I am also noticing this problem on Solaris 8 - I am using Sun's OpenSSL package
that is installed as part of their Crypto Accelerator 1000 hardware, worker
threads, and the following rules defined:

./configure \
--enable-so \
--with-mpm=worker \
--enable-mods-shared=most \
--enable-ssl \
--with-ssl=/opt/SUNWconn/crypto \
--enable-dav \
--enable-so \
--enable-deflate \
--enable-proxy=static \
--enable-proxy-http=static \
--enable-nonportable-atomics=yes 

I did not have AcceptMutex or SSLMutex defined in my httpd.conf, so I defined
them as:

AcceptMutex pthread
SSLMutex sem

I should have defined the SSLMutex anyway since I'm using SSLSessionCache - my bad.

I'm testing the change of AcceptMutex and will report back.

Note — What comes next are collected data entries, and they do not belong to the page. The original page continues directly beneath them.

(* ===== verification/UrlUtil.v ===== *)
(** * utils/urlutil: addresses as URLs

    [MakeURL] (utils/urlutil/urlutil.go) with the shape of its result and the
    cases in which applying it twice is applying it once, which the cache
    master relies on: it stores [MakeURL] addresses and calls [MakeURL] on
    them again before posting.  And what net/url makes of the path of a URL,
    since the programs put keys in it as they are, and [url.QueryEscape],
    with which groupcache puts them there. *)
From S2P Require Import Prelude.
From Stdlib Require Import Ascii.

(** MakeURL make a url for some abbreviation addr like ":12345" *)
Definition MakeURL (addr : string) : string :=
  let addr :=
    if HasPrefix addr ":" then "http://127.0.0.1" +:+ addr
    else if negb (HasPrefix addr "http://") && negb (HasPrefix addr "https://")
    then "http://" +:+ addr
    else addr in
  TrimSuffix addr "/".

Definition has_scheme (s : string) : bool := HasPrefix s "http://" || HasPrefix s "https://".

(** The addresses [MakeURL] makes a complete URL of: not a bare scheme. *)
Definition proper_addr (addr : string) : bool :=
  negb (bool_decide (addr = "" \/ addr = "http://" \/ addr = "https://")).

Lemma prefix_trim pre s :
  HasPrefix s pre = true -> s <> pre -> HasPrefix (TrimSuffix s "/") pre = true.
Proof.
  intros [t ->]%HasPrefix_true Hne.
  destruct (HasSuffix (pre +:+ t) "/") eqn:E; [|by rewrite TrimSuffix_none, HasPrefix_app].
  apply HasSuffix_true in E as [u Hu]. rewrite Hu, TrimSuffix_app.
  destruct (HasSuffix t "/") eqn:Et.
  - apply HasSuffix_true in Et as [w ->]. rewrite sapp_assoc in Hu.
    apply sapp_inj_r in Hu as <-. apply HasPrefix_app.
  - exfalso. destruct t as [|a t]; [by rewrite sapp_nil_r in Hne|].
    assert (exists w b, String a t = w +:+ String b "") as (w & b & Hw).
    { clear. revert a. induction t as [|c t IH]; intros a; [by exists "", a|].
      destruct (IH c) as (w & b & Hw). exists (String a w), b. by rewrite Hw. }
    rewrite Hw, sapp_assoc in Hu.
    assert (b = "/"%char) as ->.
    { clear -Hu. revert u Hu. generalize (pre +:+ w) as v. intros v.
      induction v as [|x v IH]; intros [|y u] Hu; rewrite ?sapp_cons, ?sapp_nil in Hu; simplify_eq; eauto.
      - by destruct u.
      - by destruct v. }
    assert (HasSuffix (String a t) "/" = true); [|congruence]. apply HasSuffix_true. eauto.
Qed.

Lemma MakeURL_has_scheme addr : proper_addr addr = true -> has_scheme (MakeURL addr) = true.
Proof.
  unfold proper_addr. intros H%negb_true_iff%bool_decide_eq_false. unfold MakeURL, has_scheme.
  destruct (HasPrefix addr ":") eqn:E1.
  { rewrite prefix_trim; [done|done|]. apply HasPrefix_true in E1 as [t ->]. done. }
  destruct (HasPrefix addr "http://") eqn:E2; [rewrite prefix_trim by naive_solver; done|].
  destruct (HasPrefix addr "https://") eqn:E3.
  { rewrite (prefix_trim "https://") by naive_solver. apply orb_true_r. }
  cbn [negb andb]. rewrite prefix_trim; [done|apply HasPrefix_app|].
  intros Ha. apply H. left. by apply (inj (String.append "http://") addr "").
Qed.

Lemma MakeURL_fixed url : has_scheme url = true -> HasSuffix url "/" = false -> MakeURL url = url.
Proof.
  unfold MakeURL, has_scheme. intros Hs Hn.
  assert (HasPrefix url ":" = false) as ->.
  { apply orb_prop in Hs as [[t ->]%HasPrefix_true|[t ->]%HasPrefix_true]; done. }
  rewrite <-negb_orb, Hs. cbn [negb]. by apply TrimSuffix_none.
Qed.

(** ** net/url: the path of a URL *)

(** A byte that stands for itself in every part of a URL. *)
Definition unreserved (a : ascii) : bool :=
  let n := N_of_ascii a in
  ((48 <=? n) && (n <=? 57) || (65 <=? n) && (n <=? 90) || (97 <=? n) && (n <=? 122))%N
  || Ascii.eqb a "-" || Ascii.eqb a "_" || Ascii.eqb a "." || Ascii.eqb a "~".

(** A key that a URL carries as it is. *)
Definition plain_key (key : string) : bool :=
  negb (String.eqb key "") && forallb unreserved (String.list_ascii_of_string key).

(** The path ends where a fragment or a query begins. *)
Fixpoint cut_path (s : string) : string :=
  match s with
  | EmptyString => EmptyString
  | String a s => if Ascii.eqb a "#" || Ascii.eqb a "?" then EmptyString else String a (cut_path s)
  end.

Definition unhex (a : ascii) : option N :=
  let n := N_of_ascii a in
  if (48 <=? n)%N && (n <=? 57)%N then Some (n - 48)%N
  else if (97 <=? n)%N && (n <=? 102)%N then Some (n - 87)%N
  else if (65 <=? n)%N && (n <=? 70)%N then Some (n - 55)%N
  else None.

(** The escapes decoded; [None] is [EscapeError]. *)
Fixpoint unescape (s : string) : option string :=
  match s with
  | EmptyString => Some EmptyString
  | String a s' =>
    if Ascii.eqb a "%" then
      match s' with
      | String h (String l rest) =>
        h ← unhex h; l ← unhex l; String (ascii_of_N (16 * h + l)) <$> unescape rest
      | _ => None
      end
    else String a <$> unescape s'
  end.

(** The path a server is asked for by a URL of a host followed by [s]. *)
Definition url_path (s : string) : option string := unescape (cut_path s).

Definition upperhex (n : N) : ascii := ascii_of_N (if (n <? 10)%N then n + 48 else n + 55).

Fixpoint QueryEscape (s : string) : string :=
  match s with
  | EmptyString => EmptyString
  | String a s =>
    if unreserved a then String a (QueryEscape s)
    else if Ascii.eqb a " " then String "+" (QueryEscape s)
    else let n := N_of_ascii a in
         String "%" (String (upperhex (n / 16)) (String (upperhex (n mod 16)) (QueryEscape s)))
  end.

Lemma unreserved_path a :
  unreserved a = true ->
  Ascii.eqb a "#" = false /\ Ascii.eqb a "?" = false /\ Ascii.eqb a "%" = false /\ Ascii.eqb a "/" = false.
Proof.
  intros H. split_and!; apply Ascii.eqb_neq; intros ->; discriminate H.
Qed.

Lemma url_path_cons a s :
  Ascii.eqb a "#" = false -> Ascii.eqb a "?" = false -> Ascii.eqb a "%" = false ->
  url_path (String a s) = String a <$> url_path s.
Proof. unfold url_path. cbn [cut_path]. intros -> ->. cbn [orb unescape]. by intros ->. Qed.

(** A text before the path without a mark or an escape stays. *)
Lemma url_path_app pre s :
  forallb (fun a => negb (Ascii.eqb a "#" || Ascii.eqb a "?" || Ascii.eqb a "%")) (String.list_ascii_of_string pre) = true ->
  url_path (pre +:+ s) = String.append pre <$> url_path s.
Proof.
  induction pre as [|a pre IH]; cbn [String.list_ascii_of_string forallb].
  { intros _. rewrite sapp_nil. by destruct (url_path s). }
  intros [Ha H]%andb_prop. apply negb_true_iff, orb_false_elim in Ha as [[H1 H2]%orb_false_elim H3].
  rewrite sapp_cons, url_path_cons, IH by done. by destruct (url_path s).
Qed.

Lemma url_path_plain key : forallb unreserved (String.list_ascii_of_string key) = true -> url_path key = Some key.
Proof.
  induction key as [|a key IH]; [done|]. cbn [String.list_ascii_of_string forallb].
  intros [(H1 & H2 & H3 & _)%unreserved_path H]%andb_prop. by rewrite url_path_cons, IH.
Qed.

Lemma QueryEscape_plain key : forallb unreserved (String.list_ascii_of_string key) = true -> QueryEscape key = key.
Proof.
  induction key as [|a key IH]; [done|]. cbn. intros [Ha H]%andb_prop. by rewrite Ha, IH.
Qed.

Lemma plain_no_slash key :
  forallb unreserved (String.list_ascii_of_string key) = true -> "/"%char ∉ String.list_ascii_of_string key.
Proof.
  induction key as [|a key IH]; cbn; [by intros _ ?%elem_of_nil|].
  intros [Ha H]%andb_prop [<-|Hin]%elem_of_cons; [discriminate Ha|by apply IH].
Qed.

(** A key with a question mark, and one with an escape, become another; and a
    blank groupcache writes as a plus sign, which a path keeps. *)
Example keys_in_paths :
  url_path "a?b" = Some "a" /\ url_path "a%2541" = Some "a%41" /\ url_path "100%" = None /\
  url_path (QueryEscape "a/%b") = Some "a/%b" /\ url_path (QueryEscape "a b") = Some "a+b".
Proof. vm_compute. done. Qed.

(** The table of urlutil_test.go. *)
Example TestMakeURL :
  MakeURL ":5501" = "http://127.0.0.1:5501" /\ MakeURL "127.0.0.1:5502" = "http://127.0.0.1:5502".
Proof. done. Qed.

(** Every proper address becomes a URL with a scheme, and making a URL of
    that URL gives it back unless it still ends in a slash; so the addresses
    the cache master stores name the same server when it posts to them. *)
Theorem MakeURL_stable addr :
  proper_addr addr = true ->
  has_scheme (MakeURL addr) = true /\
  (HasSuffix (MakeURL addr) "/" = false -> MakeURL (MakeURL addr) = MakeURL addr).
Proof.
  intros Hp. pose proof (MakeURL_has_scheme addr Hp) as Hs. split; [done|]. by apply MakeURL_fixed.
Qed.

Lemma MakeURL_stable_witness : MakeURL (MakeURL ":5501/") = MakeURL ":5501/".
Proof. apply (MakeURL_stable ":5501/"); reflexivity. Defined.

(** With two slashes at the end it is not stable. *)
Example MakeURL_two_slashes : MakeURL (MakeURL "a//") <> MakeURL "a//".
Proof. done. Qed.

Comment 7 Ed Wittmann 2005-05-19 23:26:11 UTC

I should add that I experienced this problem with 2.0.53 - I have also upgraded
to 2.0.54.

(In reply to comment #6)
> I am also noticing this problem on Solaris 8 - I am using Sun's OpenSSL package
> that is installed as part of their Crypto Accelerator 1000 hardware, worker
> threads, and the following rules defined:
> 
> ./configure \
> --enable-so \
> --with-mpm=worker \
> --enable-mods-shared=most \
> --enable-ssl \
> --with-ssl=/opt/SUNWconn/crypto \
> --enable-dav \
> --enable-so \
> --enable-deflate \
> --enable-proxy=static \
> --enable-proxy-http=static \
> --enable-nonportable-atomics=yes 
> 
> I did not have AcceptMutex or SSLMutex defined in my httpd.conf, so I defined
> them as:
> 
> AcceptMutex pthread
> SSLMutex sem
> 
> I should have defined the SSLMutex anyway since I'm using SSLSessionCache - my
bad.
> 
> I'm testing the change of AcceptMutex and will report back.

Comment 8 Joe Orton 2005-10-28 18:00:23 UTC

The current default is deemed to be the best trade-off, it's not clear what
there is left to change here.   Since:

1) this issue was mostly seen by people using a particular third-party module
2) it was also seen by people using 1.3
3) it only happens on Solaris

I'd guess this is either something to do with a third-party module doing
something weird, or some system tuning issue.  (1) and (3) can be eliminated
from enquiries by taking up a support issue with the appropriate vendors.